▶ [Work item]: Looking at each line of the data below, tally those that contain the word "VariantE" and give only the total.
◇ ◇ ◇ ◇ ◇ ◇ ◇
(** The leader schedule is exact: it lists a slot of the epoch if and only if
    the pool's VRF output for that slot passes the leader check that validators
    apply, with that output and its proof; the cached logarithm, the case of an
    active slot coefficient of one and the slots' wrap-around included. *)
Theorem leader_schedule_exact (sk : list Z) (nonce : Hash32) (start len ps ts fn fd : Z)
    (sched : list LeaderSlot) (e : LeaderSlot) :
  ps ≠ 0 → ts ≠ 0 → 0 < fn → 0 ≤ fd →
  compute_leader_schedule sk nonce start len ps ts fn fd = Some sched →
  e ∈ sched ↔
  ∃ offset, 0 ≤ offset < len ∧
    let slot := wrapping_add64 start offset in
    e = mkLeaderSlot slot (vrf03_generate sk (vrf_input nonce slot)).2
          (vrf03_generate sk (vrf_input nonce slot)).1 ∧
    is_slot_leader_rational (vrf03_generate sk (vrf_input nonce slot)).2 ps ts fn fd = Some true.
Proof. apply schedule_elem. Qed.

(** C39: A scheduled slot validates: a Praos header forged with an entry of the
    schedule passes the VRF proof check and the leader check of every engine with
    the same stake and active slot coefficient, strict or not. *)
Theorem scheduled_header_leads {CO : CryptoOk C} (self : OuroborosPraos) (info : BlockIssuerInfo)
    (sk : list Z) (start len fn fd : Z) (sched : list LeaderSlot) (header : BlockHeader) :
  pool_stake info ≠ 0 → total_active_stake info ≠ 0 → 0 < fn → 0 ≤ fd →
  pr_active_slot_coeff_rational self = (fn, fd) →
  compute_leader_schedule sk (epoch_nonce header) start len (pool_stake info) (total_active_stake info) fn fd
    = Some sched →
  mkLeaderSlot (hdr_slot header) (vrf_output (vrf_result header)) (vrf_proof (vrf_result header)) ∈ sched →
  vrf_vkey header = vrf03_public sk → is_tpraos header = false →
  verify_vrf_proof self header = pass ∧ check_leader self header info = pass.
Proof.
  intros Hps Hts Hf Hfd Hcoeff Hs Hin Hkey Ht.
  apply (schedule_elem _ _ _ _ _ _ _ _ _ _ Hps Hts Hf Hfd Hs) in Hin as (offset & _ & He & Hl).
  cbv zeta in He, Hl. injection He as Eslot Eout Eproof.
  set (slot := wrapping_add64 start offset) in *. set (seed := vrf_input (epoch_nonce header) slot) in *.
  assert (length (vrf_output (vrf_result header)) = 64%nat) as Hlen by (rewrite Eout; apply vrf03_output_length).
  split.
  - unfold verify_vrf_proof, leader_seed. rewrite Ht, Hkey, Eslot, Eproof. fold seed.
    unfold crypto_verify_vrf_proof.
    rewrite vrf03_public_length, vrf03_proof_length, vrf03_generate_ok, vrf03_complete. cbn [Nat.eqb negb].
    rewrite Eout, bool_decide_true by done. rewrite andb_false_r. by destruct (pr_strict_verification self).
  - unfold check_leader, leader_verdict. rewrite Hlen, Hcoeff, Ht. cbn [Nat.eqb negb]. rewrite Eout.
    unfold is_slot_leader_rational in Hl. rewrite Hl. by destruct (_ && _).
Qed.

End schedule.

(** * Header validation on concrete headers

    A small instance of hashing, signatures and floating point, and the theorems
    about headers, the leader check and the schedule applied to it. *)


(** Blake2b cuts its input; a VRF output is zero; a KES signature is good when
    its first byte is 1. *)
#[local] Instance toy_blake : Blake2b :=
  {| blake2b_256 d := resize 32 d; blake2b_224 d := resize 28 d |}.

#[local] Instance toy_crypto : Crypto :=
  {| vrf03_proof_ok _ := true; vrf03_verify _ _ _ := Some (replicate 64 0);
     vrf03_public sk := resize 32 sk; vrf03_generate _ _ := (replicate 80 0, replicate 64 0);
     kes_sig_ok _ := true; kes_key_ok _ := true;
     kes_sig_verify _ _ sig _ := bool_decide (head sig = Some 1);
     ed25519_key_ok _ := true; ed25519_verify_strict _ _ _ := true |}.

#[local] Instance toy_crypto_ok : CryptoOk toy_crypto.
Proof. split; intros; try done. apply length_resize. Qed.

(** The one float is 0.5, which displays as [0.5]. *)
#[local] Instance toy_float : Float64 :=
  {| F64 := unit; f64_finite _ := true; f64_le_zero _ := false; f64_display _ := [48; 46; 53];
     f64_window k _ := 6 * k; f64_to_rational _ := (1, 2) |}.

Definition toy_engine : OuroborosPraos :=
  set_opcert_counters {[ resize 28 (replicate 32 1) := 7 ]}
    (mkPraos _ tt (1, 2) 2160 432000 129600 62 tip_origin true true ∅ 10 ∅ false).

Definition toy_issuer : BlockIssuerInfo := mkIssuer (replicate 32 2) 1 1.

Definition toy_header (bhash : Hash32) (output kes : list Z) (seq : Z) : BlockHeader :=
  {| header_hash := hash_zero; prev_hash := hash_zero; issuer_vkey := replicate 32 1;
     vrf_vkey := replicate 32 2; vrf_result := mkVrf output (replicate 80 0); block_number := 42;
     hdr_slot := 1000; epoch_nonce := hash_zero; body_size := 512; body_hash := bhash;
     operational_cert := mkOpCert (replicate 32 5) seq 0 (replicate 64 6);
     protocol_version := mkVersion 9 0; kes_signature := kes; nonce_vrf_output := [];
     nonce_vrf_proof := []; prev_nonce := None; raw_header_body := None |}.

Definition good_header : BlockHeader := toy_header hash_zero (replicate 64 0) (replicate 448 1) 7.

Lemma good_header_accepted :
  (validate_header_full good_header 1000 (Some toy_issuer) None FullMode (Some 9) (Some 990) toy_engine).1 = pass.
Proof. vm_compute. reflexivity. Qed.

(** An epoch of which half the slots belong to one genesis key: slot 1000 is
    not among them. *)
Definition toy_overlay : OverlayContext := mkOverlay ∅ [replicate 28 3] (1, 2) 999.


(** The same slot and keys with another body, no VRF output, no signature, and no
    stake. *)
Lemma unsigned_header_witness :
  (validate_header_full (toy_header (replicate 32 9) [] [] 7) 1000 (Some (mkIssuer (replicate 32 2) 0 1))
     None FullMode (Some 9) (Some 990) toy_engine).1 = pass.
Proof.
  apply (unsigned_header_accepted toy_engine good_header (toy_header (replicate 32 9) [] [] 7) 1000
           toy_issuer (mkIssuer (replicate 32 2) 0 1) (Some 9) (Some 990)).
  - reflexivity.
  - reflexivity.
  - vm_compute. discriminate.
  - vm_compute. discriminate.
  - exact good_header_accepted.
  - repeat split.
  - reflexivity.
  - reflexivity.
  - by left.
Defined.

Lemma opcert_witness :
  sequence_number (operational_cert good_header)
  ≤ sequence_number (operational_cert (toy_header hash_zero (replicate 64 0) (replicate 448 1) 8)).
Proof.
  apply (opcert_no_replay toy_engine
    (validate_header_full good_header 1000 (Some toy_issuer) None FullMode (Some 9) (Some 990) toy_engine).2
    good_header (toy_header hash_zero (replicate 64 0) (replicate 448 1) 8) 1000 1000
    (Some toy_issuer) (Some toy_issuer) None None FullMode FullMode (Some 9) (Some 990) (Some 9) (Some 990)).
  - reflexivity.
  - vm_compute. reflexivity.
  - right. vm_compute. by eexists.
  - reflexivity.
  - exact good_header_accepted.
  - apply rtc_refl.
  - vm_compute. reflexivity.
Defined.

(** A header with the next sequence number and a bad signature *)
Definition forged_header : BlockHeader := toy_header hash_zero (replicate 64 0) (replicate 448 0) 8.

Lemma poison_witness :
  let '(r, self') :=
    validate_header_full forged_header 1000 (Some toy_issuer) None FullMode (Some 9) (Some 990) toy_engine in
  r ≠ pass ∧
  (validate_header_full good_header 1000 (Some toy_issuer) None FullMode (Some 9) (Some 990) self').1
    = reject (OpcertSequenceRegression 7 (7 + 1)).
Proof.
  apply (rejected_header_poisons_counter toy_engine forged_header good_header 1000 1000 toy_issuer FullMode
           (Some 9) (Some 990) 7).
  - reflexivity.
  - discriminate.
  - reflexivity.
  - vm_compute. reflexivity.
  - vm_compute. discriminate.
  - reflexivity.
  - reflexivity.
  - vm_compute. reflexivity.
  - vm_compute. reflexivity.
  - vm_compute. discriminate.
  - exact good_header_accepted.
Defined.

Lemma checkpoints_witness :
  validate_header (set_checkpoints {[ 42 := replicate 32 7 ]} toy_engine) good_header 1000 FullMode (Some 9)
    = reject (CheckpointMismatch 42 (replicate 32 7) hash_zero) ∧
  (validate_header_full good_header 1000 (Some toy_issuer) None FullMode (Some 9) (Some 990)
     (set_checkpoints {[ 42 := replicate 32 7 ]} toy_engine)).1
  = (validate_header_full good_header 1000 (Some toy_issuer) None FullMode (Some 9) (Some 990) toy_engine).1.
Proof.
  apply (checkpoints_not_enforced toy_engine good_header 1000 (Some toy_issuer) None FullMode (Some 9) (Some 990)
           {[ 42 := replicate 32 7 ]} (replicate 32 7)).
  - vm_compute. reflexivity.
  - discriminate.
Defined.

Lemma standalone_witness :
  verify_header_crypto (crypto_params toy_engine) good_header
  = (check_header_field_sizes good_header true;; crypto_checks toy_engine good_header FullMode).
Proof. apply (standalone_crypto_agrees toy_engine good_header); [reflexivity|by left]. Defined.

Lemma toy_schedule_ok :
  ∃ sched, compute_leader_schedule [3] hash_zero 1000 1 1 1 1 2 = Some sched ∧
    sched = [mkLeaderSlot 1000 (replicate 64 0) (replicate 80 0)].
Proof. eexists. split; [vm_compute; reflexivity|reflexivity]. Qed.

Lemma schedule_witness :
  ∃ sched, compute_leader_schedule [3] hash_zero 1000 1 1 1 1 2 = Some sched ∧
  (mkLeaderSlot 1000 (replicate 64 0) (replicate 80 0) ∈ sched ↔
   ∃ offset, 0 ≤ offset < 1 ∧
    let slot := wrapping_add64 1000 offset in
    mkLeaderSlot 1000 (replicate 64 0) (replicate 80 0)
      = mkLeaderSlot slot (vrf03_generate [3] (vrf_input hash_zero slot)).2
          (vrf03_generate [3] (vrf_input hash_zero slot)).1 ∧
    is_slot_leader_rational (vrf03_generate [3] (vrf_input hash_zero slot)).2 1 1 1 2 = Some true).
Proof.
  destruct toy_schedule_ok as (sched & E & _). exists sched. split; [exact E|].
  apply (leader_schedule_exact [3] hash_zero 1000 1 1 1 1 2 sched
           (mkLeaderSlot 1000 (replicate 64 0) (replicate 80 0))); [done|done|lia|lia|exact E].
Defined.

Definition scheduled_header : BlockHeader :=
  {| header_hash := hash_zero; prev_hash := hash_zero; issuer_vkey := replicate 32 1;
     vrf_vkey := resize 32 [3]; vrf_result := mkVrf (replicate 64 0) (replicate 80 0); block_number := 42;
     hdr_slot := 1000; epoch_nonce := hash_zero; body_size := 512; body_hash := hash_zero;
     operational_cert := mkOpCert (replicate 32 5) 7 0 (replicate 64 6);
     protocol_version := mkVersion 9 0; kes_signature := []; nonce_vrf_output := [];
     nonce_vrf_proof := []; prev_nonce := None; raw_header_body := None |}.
◇ ◇ ◇ ◇ ◇ ◇ ◇
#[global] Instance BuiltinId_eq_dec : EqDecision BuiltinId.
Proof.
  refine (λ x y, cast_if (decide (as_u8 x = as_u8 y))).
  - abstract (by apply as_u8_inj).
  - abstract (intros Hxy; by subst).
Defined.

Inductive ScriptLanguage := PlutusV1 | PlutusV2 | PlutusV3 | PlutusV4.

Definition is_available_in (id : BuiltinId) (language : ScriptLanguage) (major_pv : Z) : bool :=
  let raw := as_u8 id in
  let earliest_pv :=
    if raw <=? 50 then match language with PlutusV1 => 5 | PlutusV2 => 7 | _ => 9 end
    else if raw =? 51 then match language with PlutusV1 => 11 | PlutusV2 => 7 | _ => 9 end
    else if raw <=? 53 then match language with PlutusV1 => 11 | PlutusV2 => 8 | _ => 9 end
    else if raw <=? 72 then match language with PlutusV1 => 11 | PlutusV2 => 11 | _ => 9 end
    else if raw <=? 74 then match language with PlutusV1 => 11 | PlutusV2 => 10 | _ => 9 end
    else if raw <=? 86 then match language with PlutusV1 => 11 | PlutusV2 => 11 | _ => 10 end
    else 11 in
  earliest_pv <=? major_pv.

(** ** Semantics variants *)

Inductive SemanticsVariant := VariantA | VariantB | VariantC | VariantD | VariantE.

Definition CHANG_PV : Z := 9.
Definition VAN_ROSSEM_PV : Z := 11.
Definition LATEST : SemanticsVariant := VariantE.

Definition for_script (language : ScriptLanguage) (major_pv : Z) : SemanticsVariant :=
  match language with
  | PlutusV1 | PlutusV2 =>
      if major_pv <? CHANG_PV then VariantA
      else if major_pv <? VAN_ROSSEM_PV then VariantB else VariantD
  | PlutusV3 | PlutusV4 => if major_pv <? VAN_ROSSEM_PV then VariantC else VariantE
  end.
◇ ◇ ◇ ◇ ◇ ◇ ◇
▶ [Expected answer]: 3